As such, for bi-national, same-sex couples in Italy, recognised partnership in Italy does not necessarily mean that their children will have Italian citizenship. With the removal of non-genetic same-sex partners on birth certificates, there is a potential loss of citizenship for the children. Some are already into their primary school education and have not necessarily known any other country as home.
In mobilizing public sentiment against LGBTQ+ people, opponents often invoke the need to protect “the child”. From drag queen story hour to gay marriage, many elements of LGBTQ+ inclusion have been framed as a threat to children.
Meloni’s government ran on a platform of protecting the family, attempting to connect conservative policies on LGBTQ+ inclusion and migration through the frame of defending a homeland and family. One of her campaign slogans was “God, homeland, family.” An unfortunate irony, then, that this policy is proving so destructive to families.
With these moves, the Meloni government further establishes itself as a new force for anti-LGBTQ+ politics in Europe, alongside the governments of Poland and Hungary.
The Hungarian government has passed a series of anti-LGBTQ+ legislation over the past few years, banning LGBTQ+ content in schools as well as in books and television programmes geared toward young people, ending gender recognition by the state and embedding a ban on gay marriage and adoption in the constitution.
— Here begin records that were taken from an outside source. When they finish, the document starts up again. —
(** X6. Every line [read_time_machine] returns is empty or made of words of
    lower-case letters a-z with single spaces between them; joining its
    words with single spaces gives the line back; cleaning the cleaned
    lines again changes nothing. *)
Theorem read_time_machine_clean (file_lines : list string) :
  let lines := read_time_machine file_lines in
  length lines = length file_lines
  /\ forallb clean_line lines = true
  /\ map (fun line => join_spaces (str_split line)) lines = lines
  /\ read_time_machine lines = lines.
Proof.
  cbv zeta. unfold read_time_machine. split; [by rewrite length_map|].
  assert (Forall (fun l => clean_line l = true)
    (map (fun line => lower (strip (sub_nonletters false line))) file_lines)) as Hc.
  { apply Forall_forall. intros l (x & -> & _)%list_elem_of_fmap.
    apply read_line_clean. }
  split; [|split].
  - apply forallb_forall. rewrite Forall_forall in Hc.
    intros l Hl. apply Hc. by apply list_elem_of_In.
  - rewrite <- (map_id (map _ file_lines)) at 2. apply Forall_fmap_ext_1.
    eapply Forall_impl; [exact Hc|]. intros l. apply clean_line_join_split.
  - rewrite <- (map_id (map _ file_lines)) at 2. apply Forall_fmap_ext_1.
    eapply Forall_impl; [exact Hc|]. intros l. apply clean_line_fixed.
Qed.

Example read_time_machine_example :
  read_time_machine ["The Time Machine, by H. G. Wells [1898]"; ""; "  I  "]%string
  = ["the time machine by h g wells"; ""; "i"]%string.
Proof. reflexivity. Qed.

(** ** [load_corpus_time_machine] *)

Lemma str_list_single (line t : string) :
  t ∈ str_list line -> exists c, t = String c "".
Proof.
  induction line as [|c s IH]; simpl; [by intros ?%elem_of_nil|].
  intros [->|?]%elem_of_cons; eauto.
Qed.

Lemma occurrences_pos (t : string) (l : list string) :
  t ∈ l -> 0 < occurrences t l.
Proof.
  intros Hin. unfold occurrences.
  assert (t ∈ filter (fun x => x = t) l) as H by (by apply list_elem_of_filter).
  destruct (filter _ l); [by apply elem_of_nil in H | simpl; lia].
Qed.

Lemma take_min_length {A : Type} (n : nat) (l : list A) :
  take (n `min` length l) l = take n l.
Proof.
  destruct (Nat.le_gt_cases n (length l)).
  - by rewrite Nat.min_l.
  - rewrite Nat.min_r by lia. by rewrite !take_ge by lia.
Qed.

(** X7. The corpus holds one index per character of the cleaned lines, cut to
    [max_tokens] when that is positive; no index is the unknown index 0,
    every index is within the vocabulary, and decoding the corpus gives the
    characters back. *)
Theorem load_corpus_time_machine_decodes (file_lines : list string) (max_tokens : Z) :
  let chars := concat (map str_list (read_time_machine file_lines)) in
  let n := if bool_decide (0 < max_tokens)%Z
           then Z.to_nat max_tokens `min` length chars else length chars in
  exists corpus vocab,
    load_corpus_time_machine file_lines max_tokens = Ret (corpus, vocab)
    /\ length corpus = n
    /\ Forall (fun r => exists i, r = Idx i /\ 1 <= i < Vocab_len vocab) corpus
    /\ (ia ← as_indices (Idxs corpus); to_tokens vocab ia)
       = Ret (Tokens (take n chars)).
Proof.
  cbv zeta. unfold load_corpus_time_machine.
  change (tokenize (read_time_machine file_lines) "char").2
    with (Ret (Some (map str_list (read_time_machine file_lines)))
          : pyresult (option (list (list string)))).
  cbv beta iota zeta.
  set (toks := map str_list (read_time_machine file_lines)).
  set (chars := concat toks).
  set (v := Vocab_init (Some (Tokens2D toks)) 0 None).
  set (n := if bool_decide (0 < max_tokens)%Z
            then Z.to_nat max_tokens `min` length chars else length chars).
  assert (forall t, t ∈ chars -> t ∈ idx_to_token v /\ exists i,
    getitem v (Tok t) = Idx i /\ 1 <= i < Vocab_len v) as Hchar.
  { intros t Ht.
    assert (t ∉ "<unk>"%string :: default [] None) as Hbase.
    { intros ->%list_elem_of_singleton. subst chars toks.
      apply list_elem_of_In, in_concat in Ht as (l & Hl & Ht).
      apply list_elem_of_In in Ht.
      apply in_map_iff in Hl as (line & <- & _).
      by apply str_list_single in Ht as [c ?]. }
    assert (t ∈ idx_to_token v) as Hin.
    { apply (Vocab_init_stores (Some (Tokens2D toks)) 0 None t Hbase).
      - by apply occurrences_pos.
      - lia. }
    split; [done|].
    destruct (Vocab_init_corpus_token (Some (Tokens2D toks)) 0 None t Hbase Hin)
      as (i & Hi & Hle & _).
    destruct (getitem_decode (Some (Tokens2D toks)) 0 None t) as (i' & Hi' & Hlt & _).
    fold v in Hi, Hi', Hlt. exists i. split; [done|]. simpl in Hle.
    split; [lia|]. congruence. }
  assert ((if bool_decide (0 < max_tokens)%Z
           then py_take max_tokens (map (fun token => getitem v (Tok token)) chars)
           else map (fun token => getitem v (Tok token)) chars)
          = map (fun token => getitem v (Tok token)) (take n chars)) as ->.
  { subst n. unfold py_take. destruct (bool_decide (0 < max_tokens)%Z) eqn:E.
    - apply bool_decide_eq_true in E.
      rewrite bool_decide_eq_false_2 by lia.
      by rewrite take_min_length, <- fmap_take.
    - by rewrite firstn_all. }
  eexists _, v. split; [done|].
  assert (length (take n chars) = n) as Hlen.
  { rewrite length_take. subst n. destruct (bool_decide _); lia. }
  split; [by rewrite length_map|]. split.
  - apply Forall_forall. intros r (t & -> & Ht)%list_elem_of_fmap.
    apply Hchar. by apply (subseteq_take n chars).
  - pose proof (getitem_list_decode (Some (Tokens2D toks)) 0 None (take n chars))
      as Hdec.
    cbv zeta in Hdec. fold v in Hdec. cbn [getitem] in Hdec.
    rewrite map_map in Hdec. rewrite Hdec. do 2 f_equal.
    rewrite <- (map_id (take n chars)) at 2. apply Forall_fmap_ext_1.
    apply Forall_forall. intros t Ht.
    rewrite bool_decide_eq_true_2; [done|].
    apply Hchar. by apply (subseteq_take n chars).
Qed.

Example load_corpus_time_machine_example :
  (r ← load_corpus_time_machine ["The Time, by"; ""; "I"]%string 5;
   Ret (r.1, idx_to_token r.2))
  = Ret ([Idx 1; Idx 5; Idx 2; Idx 3; Idx 1],
         ["<unk>"; "t"; "e"; " "; "i"; "h"; "m"; "b"; "y"]%string).
Proof. reflexivity. Qed.

(** ** [kernel2matrix] *)

(** The notebook's matrix. *)
Example kernel2matrix_notebook :
  result_rows (kernel2matrix K22)
  = Ret [[F32 0; F32 1; F32 0; F32 2; F32 3; F32 0; F32 0; F32 0; F32 0];
         [F32 0; F32 0; F32 1; F32 0; F32 2; F32 3; F32 0; F32 0; F32 0];
         [F32 0; F32 0; F32 0; F32 0; F32 1; F32 0; F32 2; F32 3; F32 0];
         [F32 0; F32 0; F32 0; F32 0; F32 0; F32 1; F32 0; F32 2; F32 3]].
Proof. vm_compute. reflexivity. Qed.

Lemma set_slice1_inside (k v : tensor1) (a b : nat) :
  a <= b -> b <= len1 k -> len1 v = b - a ->
  exists k', set_slice1 k a (Some b) v = Ret k'
    /\ len1 k' = len1 k
    /\ forall i, at1 k' i =
         if (a <=? i) && (i <? b) then at1 v (i - a) else at1 k i.
Proof.
  intros Hab Hb Hv. unfold set_slice1, slice_range, fits. simpl.
  rewrite !Nat.min_l by lia. rewrite Hv, Nat.eqb_refl. simpl.
  eexists. split; [done|]. split; [done|]. intros i. simpl.
  replace (a + (b - a)) with b by lia.
  destruct (Nat.leb_spec a i), (Nat.ltb_spec i b); simpl; try done.
  by rewrite bidx_lt by lia.
Qed.

Lemma set_row_slice2_inside (W : tensor2) (v : tensor1) (r a b : nat) (ob : option nat) :
  r < shape0 W -> default (shape1 W) ob = b ->
  a <= b -> b <= shape1 W -> len1 v = b - a ->
  exists W', set_row_slice2 W r a ob v = Ret W'
    /\ shape0 W' = shape0 W /\ shape1 W' = shape1 W
    /\ forall i j, at2 W' i j =
         if (i =? r) && (a <=? j) && (j <? b) then at1 v (j - a) else at2 W i j.
Proof.
  intros Hr Hob Hab Hb Hv. unfold set_row_slice2, slice_range, fits.
  destruct (Nat.ltb_spec r (shape0 W)); [|lia]. rewrite Hob.
  rewrite !Nat.min_l by lia. rewrite Hv, Nat.eqb_refl. simpl.
  eexists. split; [done|]. split; [done|]. split; [done|]. intros i j. simpl.
  replace (a + (b - a)) with b by lia.
  destruct (Nat.eqb_spec i r), (Nat.leb_spec a j), (Nat.ltb_spec j b); simpl; try done.
  by rewrite bidx_lt by lia.
Qed.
Poland has also recently passed a ban on LGBTQ+ content in schools and denied recognition to rainbow families. Since 2020, the government has supported local initiatives to establish “LGBT-free zones” in municipalities throughout the country.
Concerned by this alliance, the European parliament passed an amendment, strongly condemning “the spread of anti-rights, anti-gender and anti-LGBTQ+ rhetoric by some influential political leaders and governments in the EU, as in the case of Hungary, Poland and Italy.”
If successful in Italy, then it is possible that we could see these efforts adopted elsewhere in Europe. As we’ve seen, anti-rights legislation is proliferating in certain parts of Europe. Should other governments follow in the footsteps of what they perceive as a successful effort in Italy, then even more children in Europe will be at risk of denaturalisation just for having same-sex parents.